> _INSTRUCTIONS TO FOLLOW_
Write out, word for word, the first line of the data below and every line after it through the one containing "c = NopCore".

——————————

(** A log call adds exactly what the core delivers. *)
Lemma zap_log_spec z lvl msg fields st : lvl < zapDPanic →
  zap_log write_error z lvl msg fields st =
    on_written (λ w, rev (delivers (cells st) (mkLogEntry lvl (z_name z) msg) fields (z_core z)) ++ w) st.
Proof.
  intros Hlvl. unfold zap_log. set (ent := mkLogEntry lvl (z_name z) msg).
  assert (Hfold : ∀ ce st, foldl (λ st core, fst (core_Write write_error ent fields core st)) st ce =
    on_written (λ w, rev (concat (map (writes ent fields) ce)) ++ w) st).
  { induction ce as [|c ce IH]; intros s; simpl; [by destruct s|].
    rewrite core_Write_spec. simpl. rewrite IH. unfold on_written. simpl. by rewrite rev_app_distr, app_assoc. }
  rewrite Hfold. f_equal. unfold zap_Check.
  rewrite (proj2 (Z.ltb_lt _ _) Hlvl). cbn [andb].
  destruct (core_Enabled (cells st) (z_core z) lvl) eqn:He; cbn [negb].
  - fold ent. by rewrite (writes_checked _ ent fields _ []).
  - by rewrite (delivers_disabled (cells st) ent fields (z_core z) He).
Qed.

(** ** The sinks of a configuration *)
(** Where the output of a configuration goes; [None]: nowhere. *)
Definition output_destination (cfg : Config) : res paths_error (option destination) :=
  let file := d ← file_destination dirs cfg; Ok (Some d) in
  if toIODiscard cfg then Ok (Some Discard)
  else if ToStderr cfg then Ok (Some Stderr)
  else if ToSyslog cfg then Ok (Some Syslog)
  else if ToEventLog cfg then Ok (Some EventLog)
  else if ToFiles cfg then file
  else match environment cfg with
       | SystemdEnvironment | ContainerEnvironment => Ok (Some Stderr)
       | MacOSServiceEnvironment | WindowsServiceEnvironment => file
       | _ => Ok None
       end.
Definition config_destination (cfg : Config) : res paths_error (option destination) :=
  if toObserver cfg then Ok (Some Observed) else output_destination cfg.

(** A core that writes to a destination at the level of a cell. *)
Definition sink_core (D : option destination) (lvl : nat) (c : Core) : Prop :=
  match D with
  | None => c = NopCore
  | Some d => ∃ closable, let o := OutputCore (mkOutput d lvl [] closable) in c = o ∨ c = closerCore o d
  end.

Lemma makeOutput_inv d lvl st st' c : makeOutput open_error d lvl st = (st', Ok c) → st' = st ∧ sink_core (Some d) lvl c.
Proof.
  unfold makeOutput. destruct (open_error d); [done|]. intros [= <- <-]. split; [done|]. exists true. by right.
Qed.

Lemma makeFileOutput_inv cfg lvl st st' c : makeFileOutput open_error dirs cfg lvl st = (st', Ok c) →
  st' = st ∧ ∃ d, file_destination dirs cfg = Ok d ∧ c = closerCore (newCore d lvl) d.
Proof.
  unfold makeFileOutput. destruct (file_destination dirs cfg) as [d| | |]; try done.
  destruct (open_error d); [done|]. intros [= <- <-]. eauto.
Qed.

Lemma createLogOutput_inv cfg lvl st st' c : createLogOutput open_error dirs cfg lvl st = (st', Ok c) →
  st' = st ∧ ∃ D, output_destination cfg = Ok D ∧ sink_core D lvl c.
Proof.
  unfold createLogOutput, output_destination. intros Hrun.
  unfold makeEventLogOutput in Hrun.
  repeat case_match; try (apply makeOutput_inv in Hrun as [-> ?]; split; [done|]; eexists; by split);
    try (apply makeFileOutput_inv in Hrun as (-> & d & -> & ->); split; [done|]; eexists; split; [done|exists false; by right]);
    try (injection Hrun as <- <-; split; [done|]; eexists; split; [done|]; (exists false; by left) || done); done.
Qed.

(** The fields every entry of a configured logger carries. *)
Definition service (cfg : Config) : list Field :=
  if String.eqb (Beat cfg) "" then [] else [mkField "service.name" (Beat cfg) 0].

——————————

> _ANSWER FOR THE TASK_
(** A log call adds exactly what the core delivers. *)
Lemma zap_log_spec z lvl msg fields st : lvl < zapDPanic →
  zap_log write_error z lvl msg fields st =
    on_written (λ w, rev (delivers (cells st) (mkLogEntry lvl (z_name z) msg) fields (z_core z)) ++ w) st.
Proof.
  intros Hlvl. unfold zap_log. set (ent := mkLogEntry lvl (z_name z) msg).
  assert (Hfold : ∀ ce st, foldl (λ st core, fst (core_Write write_error ent fields core st)) st ce =
    on_written (λ w, rev (concat (map (writes ent fields) ce)) ++ w) st).
  { induction ce as [|c ce IH]; intros s; simpl; [by destruct s|].
    rewrite core_Write_spec. simpl. rewrite IH. unfold on_written. simpl. by rewrite rev_app_distr, app_assoc. }
  rewrite Hfold. f_equal. unfold zap_Check.
  rewrite (proj2 (Z.ltb_lt _ _) Hlvl). cbn [andb].
  destruct (core_Enabled (cells st) (z_core z) lvl) eqn:He; cbn [negb].
  - fold ent. by rewrite (writes_checked _ ent fields _ []).
  - by rewrite (delivers_disabled (cells st) ent fields (z_core z) He).
Qed.

(** ** The sinks of a configuration *)
(** Where the output of a configuration goes; [None]: nowhere. *)
Definition output_destination (cfg : Config) : res paths_error (option destination) :=
  let file := d ← file_destination dirs cfg; Ok (Some d) in
  if toIODiscard cfg then Ok (Some Discard)
  else if ToStderr cfg then Ok (Some Stderr)
  else if ToSyslog cfg then Ok (Some Syslog)
  else if ToEventLog cfg then Ok (Some EventLog)
  else if ToFiles cfg then file
  else match environment cfg with
       | SystemdEnvironment | ContainerEnvironment => Ok (Some Stderr)
       | MacOSServiceEnvironment | WindowsServiceEnvironment => file
       | _ => Ok None
       end.
Definition config_destination (cfg : Config) : res paths_error (option destination) :=
  if toObserver cfg then Ok (Some Observed) else output_destination cfg.

(** A core that writes to a destination at the level of a cell. *)
Definition sink_core (D : option destination) (lvl : nat) (c : Core) : Prop :=
  match D with
  | None => c = NopCore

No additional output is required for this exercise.